第121話

 考えてみれば、あの時彼は、私の宣言時にわざとエミリオ様の名前を入れなかった。あの場にいた男性であれば、誰でもあの誓約書にサインをして私と婚姻を結ぶことが出来るように仕向けていた。

 誰でもいいと言っていたものの、あれは王族のためにヴェヌスタ自らがお作りになったもので、使えるのは、当然王族のみ。つまり、あの場において結婚可能な年齢の未婚の王族は、エミリオ様を除いてはほぼ彼以外の選択肢はなかった。


 即決でほぼ初対面の男性と結婚をしなければいけない、なんて……ああ、そういえば、彼は私のことを王城の図書館でも見掛けていたと言っていた。あちら側からすれば、私はまったく初対面というわけではなかった。

 じゃあ、もしかして。

 あまりにもタイミングの良すぎる聖女の覚醒とその報告。誰も文句のつけようがない事案。

 彼は、一足早くその可能性を耳に出来る可能性はあったわけで。

 今の今まで、その言葉が本当だと思っていたけれど――もしかして、あれは真実ではなかったのかもしれない。

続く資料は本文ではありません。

(** One step: what is emitted for [key] plus what stays pending is paid
    for by a start of [key] or by what was pending. *)
Lemma fire_balance (key : Z) (s : probe * probe_ctx) (st : maps) :
  ((if completes key s && pending key st then 1 else 0)
   + (if pending key (snd (fire (fst s) (snd s) st)) then 1 else 0)
   <= (if starts key s then 1 else 0) + (if pending key st then 1 else 0))%nat.
Proof.
  assert (Hentry : forall op ctx,
    ((if pending key (snd (trace_vfs_entry op ctx st)) then 1 else 0)
     <= (if bool_decide (pid_tgid ctx = key) then 1 else 0)
        + (if pending key st then 1 else 0))%nat).
  { intros op ctx. destruct (decide (pid_tgid ctx = key)) as [Heq|Hne].
    - rewrite (bool_decide_eq_true_2 _ Heq). pend_cases.
    - rewrite (bool_decide_eq_false_2 _ Hne). unfold pending. simpl.
      rewrite pending_update by exact Hne. pend_cases. }
  assert (Hexit : forall ctx,
    ((if pending key (snd (trace_vfs_exit ctx st)) then 1 else 0)
     <= (if pending key st then 1 else 0))%nat).
  { intros ctx. unfold trace_vfs_exit.
    destruct (requests st !! pid_tgid ctx) eqn:Hreq; simpl; [|lia].
    destruct (decide (pid_tgid ctx = key)) as [Heq|Hne].
    - subst key. pend_cases.
    - unfold pending. simpl. rewrite lookup_delete_ne by exact Hne. lia. }
  destruct s as [p ctx]. unfold completes, starts. simpl.
  destruct p; simpl; try (specialize (Hexit ctx); lia);
    try exact (Hentry 0 ctx); try exact (Hentry 1 ctx).
  - destruct (decide (rq ctx = key)) as [Heq|Hne].
    + rewrite (bool_decide_eq_true_2 _ Heq). pend_cases.
    + rewrite (bool_decide_eq_false_2 _ Hne). unfold pending. simpl.
      rewrite pending_update by exact Hne. pend_cases.
  - unfold trace_block_rq_complete.
    destruct (decide (rq ctx = key)) as [Heq|Hne].
    + rewrite (bool_decide_eq_true_2 _ Heq). subst key. unfold pending.
      destruct (requests st !! rq ctx) eqn:Hreq; simpl.
      * rewrite lookup_delete_eq. simpl. lia.
      * rewrite Hreq. simpl. lia.
    + rewrite (bool_decide_eq_false_2 _ Hne). unfold pending.
      destruct (requests st !! rq ctx) eqn:Hreq; simpl.
      * rewrite lookup_delete_ne by exact Hne. lia.
      * lia.
Qed.

(** Over any run, the completions of a key emit at most one record per
    recorded start of that key (plus one if a start was pending when the
    run began). *)
Lemma emissions_at_most_starts (key : Z) (signals : list (probe * probe_ctx)) :
  forall st,
    (emissions key signals st + (if pending key (run signals st) then 1 else 0)
     <= count_starts key signals + (if pending key st then 1 else 0))%nat.
Proof.
  unfold count_starts.
  induction signals as [|s rest IH]; intros st; simpl.
  - lia.
  - specialize (IH (snd (fire (fst s) (snd s) st))).
    pose proof (fire_balance key s st) as Hstep.
    unfold run in *. simpl.
    rewrite filter_cons.
    destruct (starts key s) eqn:Hs; simpl in *.
    + lia.
    + lia.
Qed.

(** With a clock that never runs backwards, every pending start was
    stamped no later than the current reading. *)
Lemma pending_starts_not_after_clock (signals : list (probe * probe_ctx)) :
  forall st t,
    0 <= t ->
    (forall k e, requests st !! k = Some e -> 0 <= io_start e <= t) ->
    monotone_from t signals ->
    forall k e, requests (run signals st) !! k = Some e ->
                0 <= io_start e <= last_ktime t signals.
Proof.
  induction signals as [|[p ctx] rest IH]; intros st t Ht Hinv Hmono k e; simpl.
  - apply Hinv.
  - destruct Hmono as [[Hle Hlt] Hrest]. simpl in *.
    unfold run, last_ktime in *. simpl.
    apply (IH _ (ktime ctx)); [lia| |exact Hrest].
    clear k e. intros k e.
    assert (Hupd : forall key op,
               bpf_map_update_elem requests_max_entries (requests st) key
                 (start_event ctx op) !! k = Some e ->
               0 <= io_start e <= ktime ctx).
    { intros key op. unfold bpf_map_update_elem.
      repeat case_decide;
        try (rewrite lookup_insert; case_decide;
             [intros [= <-]; simpl; lia|]);
        intros Hk; specialize (Hinv _ _ Hk); lia. }
    assert (Hdel : forall key, delete key (requests st) !! k = Some e ->
                               0 <= io_start e <= ktime ctx).
    { intros key Hk. apply lookup_delete_Some in Hk as [_ Hk].
      specialize (Hinv _ _ Hk). lia. }
    destruct p; simpl; unfold trace_block_rq_complete, trace_vfs_exit;
      try apply Hupd;
      match goal with
      | |- context [requests st !! ?key] =>
          destruct (requests st !! key); simpl;
          [apply Hdel | intros Hk; specialize (Hinv _ _ Hk); lia]
      end.
Qed.

Lemma monotone_from_app (t : Z) (signals : list (probe * probe_ctx)) (s : probe * probe_ctx) :
  monotone_from t (signals ++ [s]) ->
  monotone_from t signals /\ last_ktime t signals <= ktime (snd s) < 2 ^ 64.
Proof.
  revert t. induction signals as [|s0 rest IH]; intros t; simpl.
  - intros [Hs _]. split; [exact I | exact Hs].
  - intros [Hs0 Hrest]. destruct (IH _ Hrest) as [Hmono Hlast].
    split; [split; assumption | exact Hlast].
Qed.

Lemma count_starts_complete (key : Z) (signals : list (probe * probe_ctx)) (ctx : probe_ctx) :
  count_starts key (signals ++ [(BlockRqComplete, ctx)]) = count_starts key signals.
Proof.
  unfold count_starts. rewrite filter_app, length_app. simpl. lia.
Qed.

(** C8, amended.  In any state of the maps, a block completion whose key
    has no pending start changes nothing: no record is emitted, no
    statistic is updated, and the probe returns 0.  A completion whose key
    has a pending start [e] emits exactly one record, carrying [e]'s start
    time and the completion time, accounts the 64-bit difference of the
    two, which is [end - start] whenever the start is not after the
    completion, and removes the pending entry, so that a further
    completion for the same key emits nothing.  When the state is reached
    by a run of the probes from the empty maps, the completions of a key
    have emitted at most one record per start recorded for it, and on a
    clock that never ran backwards the duration is [end - start]. *)
Theorem trace_block_rq_complete_correlates (st : maps) (ctx : probe_ctx) :
  let st' := snd (trace_block_rq_complete ctx st) in
  fst (trace_block_rq_complete ctx st) = 0 /\
  (requests st !! rq ctx = None -> st' = st) /\
  (forall e, requests st !! rq ctx = Some e ->
     let ev := set_event e (ktime ctx) (bytes e) in
     events st' = events st ++ [ev] /\
     io_start ev = io_start e /\ io_end ev = ktime ctx /\
     duration_of ev = wrap64 (Spec.duration (io_start e) (ktime ctx)) /\
     (0 <= io_start e <= ktime ctx /\ ktime ctx < 2 ^ 64 ->
      duration_of ev = Spec.duration (io_start e) (ktime ctx)) /\
     latency_by_pid st' =
       update_latency_stats (latency_by_pid st) (pid e) (duration_of ev) (operation e) /\
     requests st' = delete (rq ctx) (requests st)) /\
  requests st' !! rq ctx = None /\
  (forall ctx', rq ctx' = rq ctx -> trace_block_rq_complete ctx' st' = (0, st')) /\
  (forall signals, st = run signals initial ->
     (forall key,
        (emissions key (signals ++ [(BlockRqComplete, ctx)]) initial
         <= count_starts key signals)%nat) /\
     (monotone_from 0 (signals ++ [(BlockRqComplete, ctx)]) ->
      forall e, requests st !! rq ctx = Some e ->
        duration_of (set_event e (ktime ctx) (bytes e))
        = Spec.duration (io_start e) (ktime ctx))).
Proof.
  intros st'.
  destruct (complete_step ctx st) as (Hret & Hnone & Hsome & Hgone & Hagain).
  split; [exact Hret|]. split; [exact Hnone|]. split; [exact Hsome|].
  split; [exact Hgone|]. split; [exact Hagain|].
  intros signals ->. split.
  - intros key.
    pose proof (emissions_at_most_starts key (signals ++ [(BlockRqComplete, ctx)]) initial)
      as Hbound.
    rewrite count_starts_complete in Hbound.
    assert (Hinit : pending key initial = false).
    { unfold pending. simpl. rewrite lookup_empty.
      apply bool_decide_eq_false_2. intros [x Hx]. discriminate. }
    rewrite Hinit in Hbound. lia.
  - intros Hclock e He.
    destruct (monotone_from_app 0 signals _ Hclock) as [Hmono Hlast]. simpl in Hlast.
    assert (Hpending : 0 <= io_start e <= last_ktime 0 signals).
    { assert (Hempty : forall k e0, requests initial !! k = Some e0 -> 0 <= io_start e0 <= 0).
      { intros k e0. simpl. rewrite lookup_empty. discriminate. }
      exact (pending_starts_not_after_clock signals initial 0 (Z.le_refl 0) Hempty Hmono
               (rq ctx) e He). }
    destruct (Hsome e He) as (_ & _ & _ & _ & Hexact & _).
    apply Hexact. lia.
Qed.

 などということを一気に考えてしまった自分に怖気が立つ。口を押さえて、強烈な吐き気に耐える。

 私はなにを考えた?

 マクス様を疑った?

 ――どうして。なんで。

 ぐらぐらと眩暈がする。


 ――違う。私、わたしが愛しているのは――


 世界が回って、真っ暗な中に沈み込んでいくような感覚に陥る。

 その時、ぐっ、と二の腕を強く握られた。温かなものに抱き寄せられ、狭くなっていた視界が戻ってくる。少し冷静になったところで隣を見れば、ミレーナ嬢がこちらを見ていた。


「お姉様」

「……大丈夫よ」


 ごめんなさいと謝りながら、彼女の腕を外してもらう。ミレーナ嬢はソフィーと頷き合うと、エミリオ様の隣に戻っていった。私の隣には、立っている位置を交換するようにソフィーがやってくる。ミレーナ嬢の隣にいなくて良いのかと目で問えば、ソフィーは小さく微笑んで左右に首を振った。具合が悪そうな態度を続けるわけにもいかない。背筋を伸ばして立ち直し目線を上げると、エミリオ様はかなり立腹している様子だった。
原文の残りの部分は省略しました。